Interpretive Summary: Pterostilbene is a derivative of the well-known compound resveratrol, to which a variety of health-promoting properties has been attributed. In side-by-side tests, pterostilbene has actually been shown to have the same benefits as resveratrol, and may also have higher potency. Currently, pterostilbene must be obtained from plant sources which are not amenable to large scale production. A biotechnological approach for producing the compound in major crop species would therefore be of significant value. In addition, such an approach could pave the way for improved varieties of specialty crops such as berries which normally produce pterostilbene in limited amounts. In this study we have devised a means for producing pterostilbene in transgenic plants using a gene we have isolated from the sorghum plant (referred to as a methyltransferase), in conjunction with a previously isolated gene from the peanut plant (a stilbene synthase). The approach was first confirmed by biochemical analysis of the two enzymes, and then tested in transgenic plants of two different species. In both transgenic Arabidopsis and tobacco plants, the two-gene strategy was successful in generating plants which produced this important compound. This work represents the first demonstration of the ability to produce this compound in transgenic plants where the two genes were stably incorporated into the chromosomes of the host plant.

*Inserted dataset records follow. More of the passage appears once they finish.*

(* ===== verification/RefsProps.v ===== *)
(** References and predicates: what a text resolves to depends only on the references
    that are found in it, also in the JSON text the check of a definition reads; and more
    fuel than a text has characters changes nothing. *)
From S2P Require Import Prelude Json Text Windows TextFacts Retry JsonFacts Stream Refs.

(** ** The references found in a text *)

(** A character no reference goes past or starts with. *)
Definition breaks (c : ascii) : bool := negb (word_char c) && negb (bool_decide (c ∈ ["."; "$"]%char)).
Lemma breaks_spec c : breaks c = true -> word_char c = false /\ c <> "."%char /\ c <> "$"%char.
Proof.
  unfold breaks. rewrite andb_true_iff, !negb_true_iff, bool_decide_eq_false, !not_elem_of_cons. tauto.
Qed.
Lemma span_word_length s : String.length s = (String.length (span_word s).1 + String.length (span_word s).2)%nat.
Proof. induction s as [|c s IH]; simpl; [done|]. destruct (word_char c); [|done]. destruct (span_word s). simpl in *. lia. Qed.
Lemma span_word_app a b s : breaks b = true ->
  span_word (a +++ String b s) = ((span_word a).1, (span_word a).2 +++ String b s).
Proof.
  intros (Hb & _ & _)%breaks_spec. induction a as [|c a IH]; simpl; [by rewrite Hb|].
  destruct (word_char c); [|done]. rewrite IH. by destruct (span_word a).
Qed.
Lemma span_path_eq fuel s : span_path fuel s =
  match fuel, s with
  | S fuel', String c r =>
      if decide (c = "."%char) then
        match span_word r with
        | (EmptyString, _) => ([], s)
        | (w, r') => let '(p, rest) := span_path fuel' r' in (w :: p, rest)
        end
      else ([], s)
  | _, _ => ([], s)
  end.
Proof. destruct fuel as [|fuel]; [done|]. destruct s as [|c r]; [done|]. by destruct c as [[] [] [] [] [] [] [] []]. Qed.
Lemma span_path_app fuel a b s k : breaks b = true -> (String.length a <= fuel)%nat ->
  span_path (fuel + k) (a +++ String b s) = ((span_path fuel a).1, (span_path fuel a).2 +++ String b s).
Proof.
  intros Hb. revert a. induction fuel as [|fuel IH]; intros [|c a] Hf; simpl in Hf; try lia.
  - rewrite span_path_eq. simpl. destruct k; [done|]. rewrite decide_False; [done|]. by apply breaks_spec in Hb as (_ & ? & _).
  - rewrite span_path_eq. simpl. rewrite decide_False; [done|]. by apply breaks_spec in Hb as (_ & ? & _).
  - rewrite !span_path_eq. simpl. destruct (decide (c = "."%char)) as [->|]; [|done].
    rewrite (span_word_app a b s Hb). pose proof (span_word_length a) as Hl. destruct (span_word a) as [[|x w] r]; [done|].
    simpl in Hl |- *. rewrite IH by lia. by destruct (span_path fuel r).
Qed.
Lemma span_path_fuel fuel s : (String.length s <= fuel)%nat -> span_path fuel s = span_path (String.length s) s.
Proof.
  remember (String.length s) as n eqn:En. assert (Hn : (String.length s <= n)%nat) by lia. clear En.
  revert s fuel Hn. induction n as [|n IH]; intros [|c s] fuel Hn Hf; simpl in Hn; try lia; rewrite !span_path_eq; try by destruct fuel.
  destruct fuel as [|fuel]; [lia|]. destruct (decide _); [|done]. pose proof (span_word_length s) as Hl.
  destruct (span_word s) as [[|x w] r]; [done|]. simpl in Hl. rewrite (IH r fuel) by lia. done.
Qed.
Lemma match_ref_eq s : match_ref s =
  match s with
  | String d (String c _ as r) =>
      if decide (d = "$"%char) then
        if letter c then
          let '(w, r1) := span_word r in
          let '(p, r2) := span_path (String.length r1) r1 in Some (RefPath w p, r2)
        else None
      else None
  | _ => None
  end.
Proof. destruct s as [|d [|c s]]; [done|by destruct d as [[] [] [] [] [] [] [] []]|by destruct d as [[] [] [] [] [] [] [] []]]. Qed.
Lemma letter_breaks b : breaks b = true -> letter b = false.
Proof. intros (Hb & _ & _)%breaks_spec. by apply orb_false_iff in Hb as []. Qed.
Lemma match_ref_app a b s : breaks b = true -> a <> EmptyString ->
  match_ref (a +++ String b s) = (fun p => (p.1, p.2 +++ String b s)) <$> match_ref a.
Proof.
  intros Hb Ha. rewrite !match_ref_eq. destruct a as [|d [|c a]]; [done| |].
  - simpl. destruct (decide _); [|done]. by rewrite (letter_breaks b Hb).
  - cbn [String.append]. destruct (decide _); [|done]. destruct (letter c); [|done].
    change (String c (a +++ String b s)) with (String c a +++ String b s). rewrite (span_word_app (String c a) b s Hb).
    destruct (span_word (String c a)) as [w r1]. cbn [fst snd].
    rewrite length_append. pose proof (span_path_app (String.length r1) r1 b s (String.length (String b s)) Hb ltac:(lia)) as ->.
    by destruct (span_path (String.length r1) r1).
Qed.
Lemma span_path_rest fuel s : (String.length (span_path fuel s).2 <= String.length s)%nat.
Proof.
  revert s. induction fuel as [|fuel IH]; intros [|c s]; rewrite span_path_eq; simpl; try lia.
  destruct (decide _); simpl; [|lia]. pose proof (span_word_length s) as Hl. destruct (span_word s) as [[|x w] r]; simpl in *; [lia|].
  specialize (IH r). destruct (span_path fuel r). simpl in *. lia.
Qed.
Lemma match_ref_rest s r rest : match_ref s = Some (r, rest) -> (String.length rest < String.length s)%nat.
Proof.
  rewrite match_ref_eq. destruct s as [|d [|c s]]; try done. destruct (decide _); [|done]. destruct (letter c) eqn:El; [|done].
  pose proof (span_word_length (String c s)) as Hl. destruct (span_word (String c s)) as [w r1].
  pose proof (span_path_rest (String.length r1) r1) as Hp. destruct (span_path _ r1) as [p r2]. intros [= _ <-]. simpl in *. lia.
Qed.
Lemma find_refs_fuel fuel s : (String.length s <= fuel)%nat -> find_refs_from fuel s = find_refs s.
Proof.
  unfold find_refs. remember (String.length s) as n eqn:En. assert (Hn : (String.length s <= n)%nat) by lia. clear En.
  revert s fuel Hn. induction n as [|n IH]; intros [|c s] fuel Hn Hf; simpl in Hn; try lia; destruct fuel as [|fuel]; try done; [lia|].
  cbn [find_refs_from]. destruct (match_ref (String c s)) as [[r rest]|] eqn:E; [|apply IH; lia].
  apply match_ref_rest in E. simpl in E. f_equal. apply IH; lia.
Qed.
Lemma find_refs_cons c s : find_refs (String c s) =
  match match_ref (String c s) with Some (r, rest) => r :: find_refs rest | None => find_refs s end.
Proof.
  unfold find_refs at 1. cbn [String.length find_refs_from]. destruct (match_ref _) as [[r rest]|] eqn:E; [|by apply find_refs_fuel].
  apply match_ref_rest in E. simpl in E. f_equal. apply find_refs_fuel. lia.
Qed.
Lemma find_refs_skip c s : c <> "$"%char -> find_refs (String c s) = find_refs s.
Proof. intros Hc. rewrite find_refs_cons, match_ref_eq. destruct s; [done|]. by rewrite decide_False. Qed.
Lemma find_refs_app a b s : breaks b = true -> find_refs (a +++ String b s) = find_refs a ++ find_refs s.
Proof.
  intros Hb. remember (String.length a) as n eqn:En. assert (Hn : (String.length a <= n)%nat) by lia. clear En.
  revert a Hn. induction n as [|n IH]; intros a Hn.
  - destruct a; [|simpl in Hn; lia]. apply find_refs_skip. by apply breaks_spec in Hb as (_ & _ & ?).
  - destruct a as [|c a]; [apply find_refs_skip; by apply breaks_spec in Hb as (_ & _ & ?)|].
    cbn [String.append]. rewrite !find_refs_cons.
    change (String c (a +++ String b s)) with (String c a +++ String b s). rewrite (match_ref_app (String c a) b s Hb) by done.
    destruct (match_ref (String c a)) as [[r rest]|] eqn:E; simpl; simpl in Hn.
    + apply match_ref_rest in E. simpl in E. rewrite IH by lia. done.
    + apply IH. lia.
Qed.
(** A text without a dollar sign holds no reference. *)
Lemma find_refs_none s : str_mem "$"%char s = false -> find_refs s = [].
Proof.
  induction s as [|c s IH]; [done|]. intros [Hc Hs]%orb_false_iff. apply bool_decide_eq_false in Hc. rewrite find_refs_skip by done. by apply IH.
Qed.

Technical Abstract: Stilbenoid phytoalexins such as resveratrol, play an important defense role in several plant species against pathogens such as Botrytis cinerea. In addition to their antimicrobial properties, resveratrol and related stilbenes have also generated considerable interest as nutraceuticals, due to their potential role in promoting cardiovascular health, inhibiting tumor formation, and increasing cell longevity. Several studies have demonstrated that pterostilbene, a methyether derivative of resveratrol, possesses similar potent antioxidant and anticancer properties, and in addition could provide host plants with more broad-spectrum resistance to fungal pathogens. A dual- transgene cassette approach was therefore employed using a stilbene synthase sequence from peanut (Arachis hypogaea STS3) in conjunction with an O-methyltransferase from sorghum (Sorghum bicolor OMT3) capable of catalyzing the A ring-specific dimethylation of resveratrol to produce pterostilbene. A binary vector designed for the expression of both transgenes directed by the constitutive cauliflower mosaic virus (CaMV) 35S promoter was used to transform Arabidopsis thaliana (ecotype Col-0) as well as explants of Nicotiana tabacum (cv. Wi-38), resulting in significant levels of pterostilbene accumulating in transformants of both species. These results demonstrate the potential utility of this strategy for the development of novel crop germplasm with enhanced nutraceutical value and disease resistance.